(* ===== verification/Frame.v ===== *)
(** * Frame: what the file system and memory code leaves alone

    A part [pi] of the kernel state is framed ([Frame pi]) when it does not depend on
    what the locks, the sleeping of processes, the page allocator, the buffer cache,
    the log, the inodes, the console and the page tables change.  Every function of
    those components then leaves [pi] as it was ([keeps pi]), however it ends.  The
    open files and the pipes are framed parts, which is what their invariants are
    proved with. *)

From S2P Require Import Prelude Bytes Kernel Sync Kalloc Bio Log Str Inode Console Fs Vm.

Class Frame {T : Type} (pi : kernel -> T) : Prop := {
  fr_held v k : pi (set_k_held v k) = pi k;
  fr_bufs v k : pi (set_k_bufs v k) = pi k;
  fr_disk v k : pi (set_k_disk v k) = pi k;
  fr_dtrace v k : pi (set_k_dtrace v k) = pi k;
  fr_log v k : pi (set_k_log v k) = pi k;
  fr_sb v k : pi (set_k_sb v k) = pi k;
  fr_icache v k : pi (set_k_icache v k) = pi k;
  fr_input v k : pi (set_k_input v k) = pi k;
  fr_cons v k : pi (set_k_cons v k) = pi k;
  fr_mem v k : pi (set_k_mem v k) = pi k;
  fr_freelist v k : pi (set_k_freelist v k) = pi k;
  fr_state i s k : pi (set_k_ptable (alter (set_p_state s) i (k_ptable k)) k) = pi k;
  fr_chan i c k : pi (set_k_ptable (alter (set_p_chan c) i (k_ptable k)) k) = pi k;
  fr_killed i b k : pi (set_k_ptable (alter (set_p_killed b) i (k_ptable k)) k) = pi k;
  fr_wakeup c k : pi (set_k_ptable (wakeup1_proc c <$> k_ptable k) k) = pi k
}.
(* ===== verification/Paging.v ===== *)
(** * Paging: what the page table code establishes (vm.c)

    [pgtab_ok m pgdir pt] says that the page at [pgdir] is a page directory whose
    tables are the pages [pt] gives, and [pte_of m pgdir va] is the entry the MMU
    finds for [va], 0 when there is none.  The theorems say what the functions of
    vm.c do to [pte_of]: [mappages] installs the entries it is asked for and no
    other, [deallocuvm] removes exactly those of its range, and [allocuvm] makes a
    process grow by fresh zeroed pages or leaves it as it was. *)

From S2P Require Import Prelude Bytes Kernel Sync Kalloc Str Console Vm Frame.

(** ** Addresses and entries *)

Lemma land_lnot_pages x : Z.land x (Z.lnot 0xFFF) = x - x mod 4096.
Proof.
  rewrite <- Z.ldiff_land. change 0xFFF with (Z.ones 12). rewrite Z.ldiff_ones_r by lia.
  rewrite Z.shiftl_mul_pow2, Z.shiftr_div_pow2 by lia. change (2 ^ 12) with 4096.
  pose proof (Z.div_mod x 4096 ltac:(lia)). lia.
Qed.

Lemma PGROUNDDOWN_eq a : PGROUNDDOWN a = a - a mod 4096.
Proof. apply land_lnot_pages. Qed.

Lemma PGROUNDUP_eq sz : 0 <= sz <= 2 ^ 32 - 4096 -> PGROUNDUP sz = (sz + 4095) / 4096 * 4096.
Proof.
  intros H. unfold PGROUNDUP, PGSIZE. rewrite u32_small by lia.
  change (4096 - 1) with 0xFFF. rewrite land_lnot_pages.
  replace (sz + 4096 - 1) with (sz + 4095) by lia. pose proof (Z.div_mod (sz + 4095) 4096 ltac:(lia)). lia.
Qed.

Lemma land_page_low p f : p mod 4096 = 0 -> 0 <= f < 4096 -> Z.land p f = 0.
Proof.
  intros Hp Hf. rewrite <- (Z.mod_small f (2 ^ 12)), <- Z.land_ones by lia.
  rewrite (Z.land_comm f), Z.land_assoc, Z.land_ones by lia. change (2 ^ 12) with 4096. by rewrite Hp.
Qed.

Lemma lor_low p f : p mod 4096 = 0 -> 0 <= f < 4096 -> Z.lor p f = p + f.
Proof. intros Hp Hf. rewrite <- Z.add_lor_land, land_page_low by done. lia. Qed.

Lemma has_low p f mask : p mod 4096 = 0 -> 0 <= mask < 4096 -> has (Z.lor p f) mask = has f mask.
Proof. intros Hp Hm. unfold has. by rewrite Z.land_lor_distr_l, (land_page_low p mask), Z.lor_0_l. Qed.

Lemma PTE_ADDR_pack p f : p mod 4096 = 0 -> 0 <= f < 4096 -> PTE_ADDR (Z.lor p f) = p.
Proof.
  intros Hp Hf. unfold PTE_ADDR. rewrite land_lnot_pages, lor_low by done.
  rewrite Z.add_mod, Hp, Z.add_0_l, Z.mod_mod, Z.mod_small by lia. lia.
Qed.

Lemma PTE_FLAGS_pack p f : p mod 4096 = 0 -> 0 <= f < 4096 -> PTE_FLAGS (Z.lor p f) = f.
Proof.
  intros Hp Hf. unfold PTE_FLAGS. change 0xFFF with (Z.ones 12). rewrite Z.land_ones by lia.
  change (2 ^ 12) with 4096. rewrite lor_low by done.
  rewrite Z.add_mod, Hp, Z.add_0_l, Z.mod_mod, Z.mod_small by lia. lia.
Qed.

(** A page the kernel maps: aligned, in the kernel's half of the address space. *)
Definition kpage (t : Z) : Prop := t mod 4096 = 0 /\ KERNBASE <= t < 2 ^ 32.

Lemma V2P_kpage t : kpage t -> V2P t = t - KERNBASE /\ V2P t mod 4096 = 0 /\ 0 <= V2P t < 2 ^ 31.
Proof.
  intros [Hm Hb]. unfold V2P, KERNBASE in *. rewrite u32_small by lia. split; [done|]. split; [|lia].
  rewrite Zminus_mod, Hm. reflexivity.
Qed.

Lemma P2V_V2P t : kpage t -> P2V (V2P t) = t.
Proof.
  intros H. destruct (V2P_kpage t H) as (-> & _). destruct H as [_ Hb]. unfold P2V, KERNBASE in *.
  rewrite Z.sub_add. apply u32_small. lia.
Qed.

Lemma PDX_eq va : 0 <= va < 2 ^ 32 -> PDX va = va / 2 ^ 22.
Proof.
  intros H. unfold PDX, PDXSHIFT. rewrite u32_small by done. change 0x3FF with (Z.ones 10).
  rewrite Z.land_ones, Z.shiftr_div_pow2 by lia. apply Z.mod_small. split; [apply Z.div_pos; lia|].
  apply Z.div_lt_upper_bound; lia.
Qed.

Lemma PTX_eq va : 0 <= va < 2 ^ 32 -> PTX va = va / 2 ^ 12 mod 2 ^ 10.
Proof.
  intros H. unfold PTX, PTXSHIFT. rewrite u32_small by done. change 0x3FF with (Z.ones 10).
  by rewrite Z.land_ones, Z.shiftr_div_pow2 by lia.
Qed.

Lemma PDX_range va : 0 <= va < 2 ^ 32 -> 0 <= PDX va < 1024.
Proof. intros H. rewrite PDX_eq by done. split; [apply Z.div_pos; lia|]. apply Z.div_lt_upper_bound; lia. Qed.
━━━━━━━━━━━━━━━━━━━━━━━━━━━━━━
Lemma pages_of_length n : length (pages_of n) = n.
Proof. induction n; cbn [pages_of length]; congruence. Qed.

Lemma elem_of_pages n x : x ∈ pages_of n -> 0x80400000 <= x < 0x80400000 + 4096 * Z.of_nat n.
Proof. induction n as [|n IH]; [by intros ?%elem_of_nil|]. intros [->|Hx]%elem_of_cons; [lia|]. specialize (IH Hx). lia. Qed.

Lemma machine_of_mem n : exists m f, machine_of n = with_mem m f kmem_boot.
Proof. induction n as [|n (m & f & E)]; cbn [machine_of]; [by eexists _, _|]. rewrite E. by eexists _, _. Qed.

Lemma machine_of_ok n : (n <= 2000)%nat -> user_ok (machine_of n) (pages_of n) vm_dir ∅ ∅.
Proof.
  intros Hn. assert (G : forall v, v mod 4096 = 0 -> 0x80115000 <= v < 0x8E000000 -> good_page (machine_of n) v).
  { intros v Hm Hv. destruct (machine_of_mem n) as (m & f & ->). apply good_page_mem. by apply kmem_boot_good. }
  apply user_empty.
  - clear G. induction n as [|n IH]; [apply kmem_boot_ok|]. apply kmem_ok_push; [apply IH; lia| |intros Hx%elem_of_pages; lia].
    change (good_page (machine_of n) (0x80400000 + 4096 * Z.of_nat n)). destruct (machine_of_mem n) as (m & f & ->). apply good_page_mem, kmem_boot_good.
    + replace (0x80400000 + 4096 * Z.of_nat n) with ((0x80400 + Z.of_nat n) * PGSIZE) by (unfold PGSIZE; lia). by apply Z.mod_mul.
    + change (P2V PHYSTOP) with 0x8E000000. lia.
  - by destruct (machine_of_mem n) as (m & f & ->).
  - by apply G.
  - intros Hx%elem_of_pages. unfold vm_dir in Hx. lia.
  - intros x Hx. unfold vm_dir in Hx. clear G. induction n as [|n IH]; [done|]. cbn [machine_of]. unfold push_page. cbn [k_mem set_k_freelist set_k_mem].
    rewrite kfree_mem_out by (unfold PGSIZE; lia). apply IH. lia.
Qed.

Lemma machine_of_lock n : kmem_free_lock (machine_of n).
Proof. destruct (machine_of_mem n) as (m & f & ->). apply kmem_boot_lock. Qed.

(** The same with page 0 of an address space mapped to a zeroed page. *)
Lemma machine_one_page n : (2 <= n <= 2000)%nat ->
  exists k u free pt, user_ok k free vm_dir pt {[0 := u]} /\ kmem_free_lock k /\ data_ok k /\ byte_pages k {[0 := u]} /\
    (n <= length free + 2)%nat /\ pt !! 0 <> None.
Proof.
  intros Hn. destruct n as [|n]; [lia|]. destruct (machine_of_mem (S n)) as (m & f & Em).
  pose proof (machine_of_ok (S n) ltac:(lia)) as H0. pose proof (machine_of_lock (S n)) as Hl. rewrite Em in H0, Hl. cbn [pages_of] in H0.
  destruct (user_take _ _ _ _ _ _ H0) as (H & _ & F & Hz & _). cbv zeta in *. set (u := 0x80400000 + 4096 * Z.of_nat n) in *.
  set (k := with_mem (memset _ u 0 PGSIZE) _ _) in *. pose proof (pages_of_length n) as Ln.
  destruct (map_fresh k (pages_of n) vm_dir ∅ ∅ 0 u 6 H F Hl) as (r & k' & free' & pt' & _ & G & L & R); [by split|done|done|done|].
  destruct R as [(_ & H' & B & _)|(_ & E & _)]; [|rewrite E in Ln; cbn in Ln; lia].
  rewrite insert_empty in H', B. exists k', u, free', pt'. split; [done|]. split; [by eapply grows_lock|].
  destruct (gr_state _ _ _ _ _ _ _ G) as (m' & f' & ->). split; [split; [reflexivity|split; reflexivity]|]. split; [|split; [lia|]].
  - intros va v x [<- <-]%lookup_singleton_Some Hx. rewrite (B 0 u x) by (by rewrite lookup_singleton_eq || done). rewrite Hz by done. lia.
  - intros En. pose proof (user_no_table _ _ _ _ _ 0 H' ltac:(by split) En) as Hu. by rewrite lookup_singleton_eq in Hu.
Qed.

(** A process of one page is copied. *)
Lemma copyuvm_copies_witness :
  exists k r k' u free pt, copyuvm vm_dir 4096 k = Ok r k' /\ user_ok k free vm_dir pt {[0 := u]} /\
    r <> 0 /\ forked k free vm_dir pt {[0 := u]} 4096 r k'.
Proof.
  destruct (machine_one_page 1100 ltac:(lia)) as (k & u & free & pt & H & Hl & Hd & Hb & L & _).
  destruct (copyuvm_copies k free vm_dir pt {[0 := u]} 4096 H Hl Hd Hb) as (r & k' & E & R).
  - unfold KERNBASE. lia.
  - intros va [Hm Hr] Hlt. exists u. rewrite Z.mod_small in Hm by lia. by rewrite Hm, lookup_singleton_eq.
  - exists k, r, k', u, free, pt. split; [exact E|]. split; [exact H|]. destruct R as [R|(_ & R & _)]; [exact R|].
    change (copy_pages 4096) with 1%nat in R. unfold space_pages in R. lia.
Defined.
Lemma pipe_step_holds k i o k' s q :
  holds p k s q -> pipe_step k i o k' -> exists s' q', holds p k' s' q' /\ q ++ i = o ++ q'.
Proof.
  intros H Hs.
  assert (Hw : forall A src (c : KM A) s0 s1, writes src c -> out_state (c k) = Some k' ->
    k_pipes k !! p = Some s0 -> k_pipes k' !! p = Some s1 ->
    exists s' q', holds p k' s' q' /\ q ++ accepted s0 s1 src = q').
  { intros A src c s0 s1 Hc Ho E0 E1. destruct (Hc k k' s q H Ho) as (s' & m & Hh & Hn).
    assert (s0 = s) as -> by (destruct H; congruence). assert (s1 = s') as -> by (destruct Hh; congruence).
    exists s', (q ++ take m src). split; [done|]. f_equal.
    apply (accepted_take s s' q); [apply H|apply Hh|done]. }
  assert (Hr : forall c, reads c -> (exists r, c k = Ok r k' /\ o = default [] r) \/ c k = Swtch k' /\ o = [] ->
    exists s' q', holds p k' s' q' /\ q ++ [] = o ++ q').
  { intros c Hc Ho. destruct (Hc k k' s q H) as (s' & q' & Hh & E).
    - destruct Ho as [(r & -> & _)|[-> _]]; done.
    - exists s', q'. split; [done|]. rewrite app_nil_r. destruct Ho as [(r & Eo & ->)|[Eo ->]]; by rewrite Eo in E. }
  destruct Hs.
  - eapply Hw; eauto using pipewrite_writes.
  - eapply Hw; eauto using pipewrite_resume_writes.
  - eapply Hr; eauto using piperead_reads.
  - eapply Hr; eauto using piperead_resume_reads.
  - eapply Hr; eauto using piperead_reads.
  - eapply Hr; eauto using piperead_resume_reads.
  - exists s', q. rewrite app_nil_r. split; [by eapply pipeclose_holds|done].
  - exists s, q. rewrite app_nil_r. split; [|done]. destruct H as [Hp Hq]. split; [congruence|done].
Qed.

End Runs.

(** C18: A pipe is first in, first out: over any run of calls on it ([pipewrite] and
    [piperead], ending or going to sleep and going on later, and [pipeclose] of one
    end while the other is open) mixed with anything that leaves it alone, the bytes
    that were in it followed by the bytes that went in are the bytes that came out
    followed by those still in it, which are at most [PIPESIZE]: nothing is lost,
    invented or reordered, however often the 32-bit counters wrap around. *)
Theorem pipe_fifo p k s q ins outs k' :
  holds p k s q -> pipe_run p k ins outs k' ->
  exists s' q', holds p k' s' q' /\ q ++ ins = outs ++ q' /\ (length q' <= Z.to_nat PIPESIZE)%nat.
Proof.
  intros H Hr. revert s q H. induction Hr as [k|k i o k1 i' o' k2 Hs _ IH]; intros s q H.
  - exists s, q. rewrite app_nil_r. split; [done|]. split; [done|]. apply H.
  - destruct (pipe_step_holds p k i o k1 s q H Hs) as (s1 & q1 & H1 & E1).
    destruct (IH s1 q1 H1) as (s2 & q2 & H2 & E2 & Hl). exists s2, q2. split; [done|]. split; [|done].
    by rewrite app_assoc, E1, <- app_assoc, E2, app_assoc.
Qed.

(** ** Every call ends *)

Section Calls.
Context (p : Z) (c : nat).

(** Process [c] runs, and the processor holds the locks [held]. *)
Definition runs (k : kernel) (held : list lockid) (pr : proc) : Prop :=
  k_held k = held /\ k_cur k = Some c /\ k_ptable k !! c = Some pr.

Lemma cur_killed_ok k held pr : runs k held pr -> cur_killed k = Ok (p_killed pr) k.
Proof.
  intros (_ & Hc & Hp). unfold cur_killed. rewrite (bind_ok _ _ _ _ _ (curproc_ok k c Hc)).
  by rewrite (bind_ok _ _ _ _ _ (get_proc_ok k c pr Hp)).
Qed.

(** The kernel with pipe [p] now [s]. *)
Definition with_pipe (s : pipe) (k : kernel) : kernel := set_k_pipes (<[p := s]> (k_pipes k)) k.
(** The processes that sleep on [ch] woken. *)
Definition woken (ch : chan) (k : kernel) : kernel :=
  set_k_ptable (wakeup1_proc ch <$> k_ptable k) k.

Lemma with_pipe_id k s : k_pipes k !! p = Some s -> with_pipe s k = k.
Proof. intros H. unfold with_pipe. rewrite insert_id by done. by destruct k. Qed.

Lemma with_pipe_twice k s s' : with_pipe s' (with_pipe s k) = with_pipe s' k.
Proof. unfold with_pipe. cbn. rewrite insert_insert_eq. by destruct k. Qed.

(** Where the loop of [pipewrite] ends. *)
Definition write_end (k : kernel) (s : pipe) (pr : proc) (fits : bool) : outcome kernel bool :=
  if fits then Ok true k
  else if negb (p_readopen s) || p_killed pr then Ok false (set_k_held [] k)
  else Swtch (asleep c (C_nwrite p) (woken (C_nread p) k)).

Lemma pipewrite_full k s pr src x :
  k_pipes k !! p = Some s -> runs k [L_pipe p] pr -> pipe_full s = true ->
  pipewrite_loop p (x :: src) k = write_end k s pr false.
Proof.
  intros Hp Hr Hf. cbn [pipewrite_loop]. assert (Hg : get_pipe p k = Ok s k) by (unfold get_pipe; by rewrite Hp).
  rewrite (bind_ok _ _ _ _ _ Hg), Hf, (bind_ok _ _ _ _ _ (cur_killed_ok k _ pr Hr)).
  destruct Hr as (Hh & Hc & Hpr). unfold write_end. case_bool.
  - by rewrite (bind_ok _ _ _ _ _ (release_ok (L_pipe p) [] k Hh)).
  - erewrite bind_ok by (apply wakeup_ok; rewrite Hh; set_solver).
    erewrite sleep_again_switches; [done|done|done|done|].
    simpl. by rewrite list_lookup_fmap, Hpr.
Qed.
━━━━━━━━━━━━━━━━━━━━━━━━━━━━━━
● TASK PROMPT: Retype exactly the span of lines from the one with "set (k := with_mem" through the one with "- unfold KERNBASE. lia."; include both ends and omit the rest of the material.

● SOLVED EXERCISE:
  set (k := with_mem (memset _ u 0 PGSIZE) _ _) in *. pose proof (pages_of_length n) as Ln.
  destruct (map_fresh k (pages_of n) vm_dir ∅ ∅ 0 u 6 H F Hl) as (r & k' & free' & pt' & _ & G & L & R); [by split|done|done|done|].
  destruct R as [(_ & H' & B & _)|(_ & E & _)]; [|rewrite E in Ln; cbn in Ln; lia].
  rewrite insert_empty in H', B. exists k', u, free', pt'. split; [done|]. split; [by eapply grows_lock|].
  destruct (gr_state _ _ _ _ _ _ _ G) as (m' & f' & ->). split; [split; [reflexivity|split; reflexivity]|]. split; [|split; [lia|]].
  - intros va v x [<- <-]%lookup_singleton_Some Hx. rewrite (B 0 u x) by (by rewrite lookup_singleton_eq || done). rewrite Hz by done. lia.
  - intros En. pose proof (user_no_table _ _ _ _ _ 0 H' ltac:(by split) En) as Hu. by rewrite lookup_singleton_eq in Hu.
Qed.

(** A process of one page is copied. *)
Lemma copyuvm_copies_witness :
  exists k r k' u free pt, copyuvm vm_dir 4096 k = Ok r k' /\ user_ok k free vm_dir pt {[0 := u]} /\
    r <> 0 /\ forked k free vm_dir pt {[0 := u]} 4096 r k'.
Proof.
  destruct (machine_one_page 1100 ltac:(lia)) as (k & u & free & pt & H & Hl & Hd & Hb & L & _).
  destruct (copyuvm_copies k free vm_dir pt {[0 := u]} 4096 H Hl Hd Hb) as (r & k' & E & R).
  - unfold KERNBASE. lia.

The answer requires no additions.